┌─ GIVEN RECORDS

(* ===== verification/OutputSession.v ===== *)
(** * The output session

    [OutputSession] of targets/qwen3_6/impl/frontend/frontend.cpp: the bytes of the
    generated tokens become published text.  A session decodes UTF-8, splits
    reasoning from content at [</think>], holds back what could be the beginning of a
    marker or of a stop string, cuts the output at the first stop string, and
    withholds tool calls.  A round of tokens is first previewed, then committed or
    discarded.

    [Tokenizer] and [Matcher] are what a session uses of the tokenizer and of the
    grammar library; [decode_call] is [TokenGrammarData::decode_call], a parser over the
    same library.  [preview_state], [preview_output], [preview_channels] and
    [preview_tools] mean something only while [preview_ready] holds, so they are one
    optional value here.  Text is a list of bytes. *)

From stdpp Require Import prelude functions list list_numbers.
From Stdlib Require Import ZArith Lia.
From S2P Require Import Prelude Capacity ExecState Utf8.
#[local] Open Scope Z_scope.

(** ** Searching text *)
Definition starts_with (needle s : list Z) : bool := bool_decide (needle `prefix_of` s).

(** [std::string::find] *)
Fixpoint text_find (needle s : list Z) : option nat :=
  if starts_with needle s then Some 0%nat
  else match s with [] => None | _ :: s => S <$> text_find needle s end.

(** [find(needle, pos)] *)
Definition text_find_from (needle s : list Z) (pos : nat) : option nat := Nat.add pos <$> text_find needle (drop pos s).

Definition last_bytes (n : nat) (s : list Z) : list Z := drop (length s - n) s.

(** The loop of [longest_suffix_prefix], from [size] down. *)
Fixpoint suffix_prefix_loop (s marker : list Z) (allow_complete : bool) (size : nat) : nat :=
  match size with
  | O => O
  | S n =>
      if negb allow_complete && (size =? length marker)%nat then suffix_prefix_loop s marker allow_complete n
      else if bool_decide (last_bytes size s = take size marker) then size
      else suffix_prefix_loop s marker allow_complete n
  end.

└─
┌─ GIVEN RECORDS

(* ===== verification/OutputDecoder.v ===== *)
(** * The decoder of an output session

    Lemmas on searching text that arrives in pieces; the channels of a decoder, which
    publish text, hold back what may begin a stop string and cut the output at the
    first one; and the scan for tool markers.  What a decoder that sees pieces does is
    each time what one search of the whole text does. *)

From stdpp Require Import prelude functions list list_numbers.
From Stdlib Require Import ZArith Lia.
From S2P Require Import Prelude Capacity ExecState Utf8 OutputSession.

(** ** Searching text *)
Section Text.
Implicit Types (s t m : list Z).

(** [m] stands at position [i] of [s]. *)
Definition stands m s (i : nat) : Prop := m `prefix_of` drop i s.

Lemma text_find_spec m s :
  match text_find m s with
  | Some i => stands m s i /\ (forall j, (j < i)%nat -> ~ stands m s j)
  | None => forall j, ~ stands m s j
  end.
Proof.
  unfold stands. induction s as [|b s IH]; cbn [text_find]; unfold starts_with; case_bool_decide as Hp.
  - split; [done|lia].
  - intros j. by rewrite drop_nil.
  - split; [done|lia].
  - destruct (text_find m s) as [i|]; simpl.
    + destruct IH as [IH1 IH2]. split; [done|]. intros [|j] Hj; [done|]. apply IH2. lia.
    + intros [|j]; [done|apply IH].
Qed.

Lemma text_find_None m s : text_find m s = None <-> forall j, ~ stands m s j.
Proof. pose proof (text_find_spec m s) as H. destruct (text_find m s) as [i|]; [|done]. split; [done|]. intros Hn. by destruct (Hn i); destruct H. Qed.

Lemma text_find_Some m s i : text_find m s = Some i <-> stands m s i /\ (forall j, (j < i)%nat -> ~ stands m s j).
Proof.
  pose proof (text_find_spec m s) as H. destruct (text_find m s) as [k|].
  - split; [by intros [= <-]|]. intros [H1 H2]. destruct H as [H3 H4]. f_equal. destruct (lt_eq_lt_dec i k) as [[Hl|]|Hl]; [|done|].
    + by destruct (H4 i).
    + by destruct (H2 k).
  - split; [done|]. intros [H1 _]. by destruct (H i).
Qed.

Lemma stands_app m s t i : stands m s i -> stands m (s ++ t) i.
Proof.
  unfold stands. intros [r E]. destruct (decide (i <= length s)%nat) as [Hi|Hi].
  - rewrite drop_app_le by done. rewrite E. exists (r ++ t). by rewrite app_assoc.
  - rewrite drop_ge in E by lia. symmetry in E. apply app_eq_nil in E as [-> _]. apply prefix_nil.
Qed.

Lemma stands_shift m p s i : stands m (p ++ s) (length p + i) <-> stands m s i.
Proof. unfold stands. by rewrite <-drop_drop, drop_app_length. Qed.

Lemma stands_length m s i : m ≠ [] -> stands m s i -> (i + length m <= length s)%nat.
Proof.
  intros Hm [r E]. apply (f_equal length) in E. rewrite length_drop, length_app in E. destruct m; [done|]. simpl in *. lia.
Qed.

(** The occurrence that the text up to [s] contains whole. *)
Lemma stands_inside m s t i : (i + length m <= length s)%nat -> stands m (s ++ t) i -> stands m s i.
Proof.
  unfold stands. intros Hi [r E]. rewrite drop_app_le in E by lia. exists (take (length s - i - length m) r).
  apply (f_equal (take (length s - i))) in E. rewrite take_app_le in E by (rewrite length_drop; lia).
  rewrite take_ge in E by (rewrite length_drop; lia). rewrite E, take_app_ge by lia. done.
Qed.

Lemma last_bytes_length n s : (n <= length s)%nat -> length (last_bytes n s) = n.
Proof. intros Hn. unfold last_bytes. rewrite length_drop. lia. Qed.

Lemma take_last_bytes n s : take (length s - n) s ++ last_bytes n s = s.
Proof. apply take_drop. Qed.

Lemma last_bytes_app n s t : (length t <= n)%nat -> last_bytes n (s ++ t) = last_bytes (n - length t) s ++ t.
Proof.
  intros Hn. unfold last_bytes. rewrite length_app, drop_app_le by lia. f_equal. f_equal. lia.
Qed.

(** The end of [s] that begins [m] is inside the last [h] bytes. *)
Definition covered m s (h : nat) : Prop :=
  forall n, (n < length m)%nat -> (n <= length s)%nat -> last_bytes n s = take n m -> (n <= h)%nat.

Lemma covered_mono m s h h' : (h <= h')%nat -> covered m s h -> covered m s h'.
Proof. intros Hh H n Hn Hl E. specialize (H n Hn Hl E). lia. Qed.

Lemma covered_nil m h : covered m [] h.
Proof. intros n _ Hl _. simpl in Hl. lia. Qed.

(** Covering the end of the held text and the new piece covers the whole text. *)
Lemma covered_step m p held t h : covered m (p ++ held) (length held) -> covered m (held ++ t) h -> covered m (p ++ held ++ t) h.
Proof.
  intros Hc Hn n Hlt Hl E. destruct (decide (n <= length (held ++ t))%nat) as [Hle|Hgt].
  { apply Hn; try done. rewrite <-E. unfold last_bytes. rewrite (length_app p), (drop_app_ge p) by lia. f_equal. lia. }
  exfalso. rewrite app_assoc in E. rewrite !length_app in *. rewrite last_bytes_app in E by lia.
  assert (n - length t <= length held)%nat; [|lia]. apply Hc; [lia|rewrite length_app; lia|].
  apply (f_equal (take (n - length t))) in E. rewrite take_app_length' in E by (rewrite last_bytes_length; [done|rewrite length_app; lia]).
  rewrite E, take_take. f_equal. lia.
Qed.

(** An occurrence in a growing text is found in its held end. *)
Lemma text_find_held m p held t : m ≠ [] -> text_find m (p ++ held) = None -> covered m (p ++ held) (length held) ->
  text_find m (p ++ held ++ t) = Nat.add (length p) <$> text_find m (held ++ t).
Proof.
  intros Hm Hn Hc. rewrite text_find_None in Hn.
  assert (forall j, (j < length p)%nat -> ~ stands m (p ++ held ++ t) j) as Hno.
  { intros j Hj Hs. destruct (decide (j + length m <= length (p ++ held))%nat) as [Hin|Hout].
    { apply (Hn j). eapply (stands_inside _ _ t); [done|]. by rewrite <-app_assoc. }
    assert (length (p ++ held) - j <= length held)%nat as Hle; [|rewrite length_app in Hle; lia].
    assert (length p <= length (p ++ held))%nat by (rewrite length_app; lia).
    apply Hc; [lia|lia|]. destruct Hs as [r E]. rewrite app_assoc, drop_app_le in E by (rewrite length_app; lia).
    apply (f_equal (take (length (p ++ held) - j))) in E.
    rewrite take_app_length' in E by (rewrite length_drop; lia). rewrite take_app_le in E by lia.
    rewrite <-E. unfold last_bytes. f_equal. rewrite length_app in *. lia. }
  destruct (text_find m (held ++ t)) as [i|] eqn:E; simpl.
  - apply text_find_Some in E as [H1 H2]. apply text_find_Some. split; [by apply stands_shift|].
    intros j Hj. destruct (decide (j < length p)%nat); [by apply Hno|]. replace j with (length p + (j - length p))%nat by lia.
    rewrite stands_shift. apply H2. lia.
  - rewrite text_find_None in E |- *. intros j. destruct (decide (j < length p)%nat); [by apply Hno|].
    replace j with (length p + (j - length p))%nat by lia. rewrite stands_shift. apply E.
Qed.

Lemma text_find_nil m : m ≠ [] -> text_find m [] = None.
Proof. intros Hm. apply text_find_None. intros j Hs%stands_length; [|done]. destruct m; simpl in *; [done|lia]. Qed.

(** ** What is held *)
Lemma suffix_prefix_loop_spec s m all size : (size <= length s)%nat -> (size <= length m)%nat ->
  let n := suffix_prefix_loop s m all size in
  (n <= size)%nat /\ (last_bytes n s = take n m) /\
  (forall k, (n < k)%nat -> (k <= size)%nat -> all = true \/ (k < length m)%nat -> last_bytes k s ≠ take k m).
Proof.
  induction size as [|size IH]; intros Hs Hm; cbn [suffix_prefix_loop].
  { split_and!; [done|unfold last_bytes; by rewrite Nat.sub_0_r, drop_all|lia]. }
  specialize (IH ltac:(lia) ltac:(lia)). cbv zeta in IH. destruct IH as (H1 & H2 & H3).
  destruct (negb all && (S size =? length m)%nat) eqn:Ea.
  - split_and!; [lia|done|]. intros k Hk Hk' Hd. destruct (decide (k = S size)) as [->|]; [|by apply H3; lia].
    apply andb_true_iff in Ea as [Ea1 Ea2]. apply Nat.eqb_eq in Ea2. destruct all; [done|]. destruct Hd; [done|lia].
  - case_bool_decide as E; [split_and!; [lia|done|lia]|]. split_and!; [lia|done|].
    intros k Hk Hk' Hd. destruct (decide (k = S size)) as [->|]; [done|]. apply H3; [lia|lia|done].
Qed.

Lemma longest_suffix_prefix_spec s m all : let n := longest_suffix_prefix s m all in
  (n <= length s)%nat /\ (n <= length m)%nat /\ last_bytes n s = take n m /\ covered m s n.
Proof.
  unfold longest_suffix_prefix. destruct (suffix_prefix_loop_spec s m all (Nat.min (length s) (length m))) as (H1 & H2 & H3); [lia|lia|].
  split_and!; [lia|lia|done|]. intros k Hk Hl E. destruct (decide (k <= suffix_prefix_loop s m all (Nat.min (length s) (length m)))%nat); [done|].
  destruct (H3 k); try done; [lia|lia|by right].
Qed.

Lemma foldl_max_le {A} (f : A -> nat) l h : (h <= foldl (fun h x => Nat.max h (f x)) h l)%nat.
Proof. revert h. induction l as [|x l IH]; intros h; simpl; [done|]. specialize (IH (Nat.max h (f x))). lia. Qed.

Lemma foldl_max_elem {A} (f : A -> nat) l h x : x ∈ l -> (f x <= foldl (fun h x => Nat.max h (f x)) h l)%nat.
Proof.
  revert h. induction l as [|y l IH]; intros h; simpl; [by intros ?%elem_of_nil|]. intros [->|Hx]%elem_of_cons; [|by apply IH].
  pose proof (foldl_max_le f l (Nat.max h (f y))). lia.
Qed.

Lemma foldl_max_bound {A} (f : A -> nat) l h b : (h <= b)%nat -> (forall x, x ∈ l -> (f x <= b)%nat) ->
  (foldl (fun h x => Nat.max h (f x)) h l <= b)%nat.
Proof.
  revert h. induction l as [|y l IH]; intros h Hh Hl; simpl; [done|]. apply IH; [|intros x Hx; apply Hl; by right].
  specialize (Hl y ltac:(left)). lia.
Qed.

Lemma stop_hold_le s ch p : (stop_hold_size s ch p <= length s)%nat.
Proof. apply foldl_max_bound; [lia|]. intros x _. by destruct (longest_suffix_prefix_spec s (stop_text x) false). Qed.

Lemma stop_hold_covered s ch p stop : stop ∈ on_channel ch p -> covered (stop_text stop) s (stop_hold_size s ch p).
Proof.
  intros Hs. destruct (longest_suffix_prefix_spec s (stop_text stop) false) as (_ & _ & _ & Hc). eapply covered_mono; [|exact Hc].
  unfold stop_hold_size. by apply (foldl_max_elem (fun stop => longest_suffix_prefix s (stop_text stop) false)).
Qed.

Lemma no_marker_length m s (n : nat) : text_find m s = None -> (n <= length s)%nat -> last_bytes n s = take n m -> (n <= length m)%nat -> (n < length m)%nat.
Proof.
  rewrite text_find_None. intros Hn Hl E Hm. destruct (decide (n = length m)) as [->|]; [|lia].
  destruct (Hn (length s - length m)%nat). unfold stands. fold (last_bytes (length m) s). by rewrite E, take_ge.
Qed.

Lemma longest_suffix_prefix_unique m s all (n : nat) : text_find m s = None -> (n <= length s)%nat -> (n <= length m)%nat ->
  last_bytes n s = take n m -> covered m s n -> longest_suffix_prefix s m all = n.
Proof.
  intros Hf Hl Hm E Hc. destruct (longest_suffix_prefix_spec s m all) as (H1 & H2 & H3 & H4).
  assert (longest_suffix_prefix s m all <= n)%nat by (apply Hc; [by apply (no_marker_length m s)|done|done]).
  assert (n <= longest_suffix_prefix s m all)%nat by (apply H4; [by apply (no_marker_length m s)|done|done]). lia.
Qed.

└─

__TASK STATEMENT__
What do the lines above say from the one containing "Lemma last_bytes_app n" down to the one containing "intros Hc Hn"? Return them exactly, both end lines included, and only them.

__TASK SOLUTION__
Lemma last_bytes_app n s t : (length t <= n)%nat -> last_bytes n (s ++ t) = last_bytes (n - length t) s ++ t.
Proof.
  intros Hn. unfold last_bytes. rewrite length_app, drop_app_le by lia. f_equal. f_equal. lia.
Qed.

(** The end of [s] that begins [m] is inside the last [h] bytes. *)
Definition covered m s (h : nat) : Prop :=
  forall n, (n < length m)%nat -> (n <= length s)%nat -> last_bytes n s = take n m -> (n <= h)%nat.

Lemma covered_mono m s h h' : (h <= h')%nat -> covered m s h -> covered m s h'.
Proof. intros Hh H n Hn Hl E. specialize (H n Hn Hl E). lia. Qed.

Lemma covered_nil m h : covered m [] h.
Proof. intros n _ Hl _. simpl in Hl. lia. Qed.

(** Covering the end of the held text and the new piece covers the whole text. *)
Lemma covered_step m p held t h : covered m (p ++ held) (length held) -> covered m (held ++ t) h -> covered m (p ++ held ++ t) h.
Proof.
  intros Hc Hn n Hlt Hl E. destruct (decide (n <= length (held ++ t))%nat) as [Hle|Hgt].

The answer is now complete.